Collected data

++++++

(** A host with the given directories and module files; paths are joined
    with a slash. *)
Definition disk (dirs : list (string * list string)) (files : list (string * plugin routes))
  : Host routes :=
  {| existsSync := fun p =>
       match find p dirs, find p files with
       | None, None => false
       | _, _ => true
       end;
     readdirSync := fun p =>
       match find p dirs with
       | Some names => Normal names
       | None => Throw (Error ("ENOTDIR: not a directory, scandir '" ++ p ++ "'"))
       end;
     path_join := fun d f => (d ++ "/" ++ f)%string;
     require := fun p =>
       match find p files with
       | Some m => Normal m
       | None => Throw (Error ("Cannot find module '" ++ p ++ "'"))
       end |}.

(** The plugins directory of an application, with two modules in it. *)
Definition pair : Host routes :=
  disk [("/srv/app/plugins", ["a.js"; "b.js"])]
       [("/srv/app/plugins/a.js", bare); ("/srv/app/plugins/b.js", bare)].

(** A plugin file with [.js] inside its name. *)
Definition dotted : Host routes :=
  disk [("plugins", ["chart.js-adapter.js"])]
       [("plugins/chart.js-adapter.js", bare)].

(** A module that names itself [cors] in a file of another name. *)
Definition labelled : Host routes :=
  disk [("plugins", ["x.js"])] [("plugins/x.js", named "cors")].

(** A directory with a module that cannot be loaded, a file that is no
    module, and a good module after them. *)
Definition mixed : Host routes :=
  disk [("/srv/app/plugins", ["broken.js"; "good.js"; "notes.txt"])]
       [("/srv/app/plugins/good.js", bare)].

(** The same directory when [broken.js] is a module that throws [null]
    while it is loaded. *)
Definition nulled : Host routes :=
  {| existsSync := existsSync mixed;
     readdirSync := readdirSync mixed;
     path_join := path_join mixed;
     require := fun p =>
       if String.eqb p "/srv/app/plugins/broken.js" then Throw (Thrown VNull)
       else require mixed p |}.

++++++

- [Your instructions] Set down all the entries again, word for word.

- [Result]
(** A host with the given directories and module files; paths are joined
    with a slash. *)
Definition disk (dirs : list (string * list string)) (files : list (string * plugin routes))
  : Host routes :=
  {| existsSync := fun p =>
       match find p dirs, find p files with
       | None, None => false
       | _, _ => true
       end;
     readdirSync := fun p =>
       match find p dirs with
       | Some names => Normal names
       | None => Throw (Error ("ENOTDIR: not a directory, scandir '" ++ p ++ "'"))
       end;
     path_join := fun d f => (d ++ "/" ++ f)%string;
     require := fun p =>
       match find p files with
       | Some m => Normal m
       | None => Throw (Error ("Cannot find module '" ++ p ++ "'"))
       end |}.

(** The plugins directory of an application, with two modules in it. *)
Definition pair : Host routes :=
  disk [("/srv/app/plugins", ["a.js"; "b.js"])]
       [("/srv/app/plugins/a.js", bare); ("/srv/app/plugins/b.js", bare)].

(** A plugin file with [.js] inside its name. *)
Definition dotted : Host routes :=
  disk [("plugins", ["chart.js-adapter.js"])]
       [("plugins/chart.js-adapter.js", bare)].

(** A module that names itself [cors] in a file of another name. *)
Definition labelled : Host routes :=
  disk [("plugins", ["x.js"])] [("plugins/x.js", named "cors")].

(** A directory with a module that cannot be loaded, a file that is no
    module, and a good module after them. *)
Definition mixed : Host routes :=
  disk [("/srv/app/plugins", ["broken.js"; "good.js"; "notes.txt"])]
       [("/srv/app/plugins/good.js", bare)].

(** The same directory when [broken.js] is a module that throws [null]
    while it is loaded. *)
Definition nulled : Host routes :=
  {| existsSync := existsSync mixed;
     readdirSync := readdirSync mixed;
     path_join := path_join mixed;
     require := fun p =>
       if String.eqb p "/srv/app/plugins/broken.js" then Throw (Thrown VNull)
       else require mixed p |}.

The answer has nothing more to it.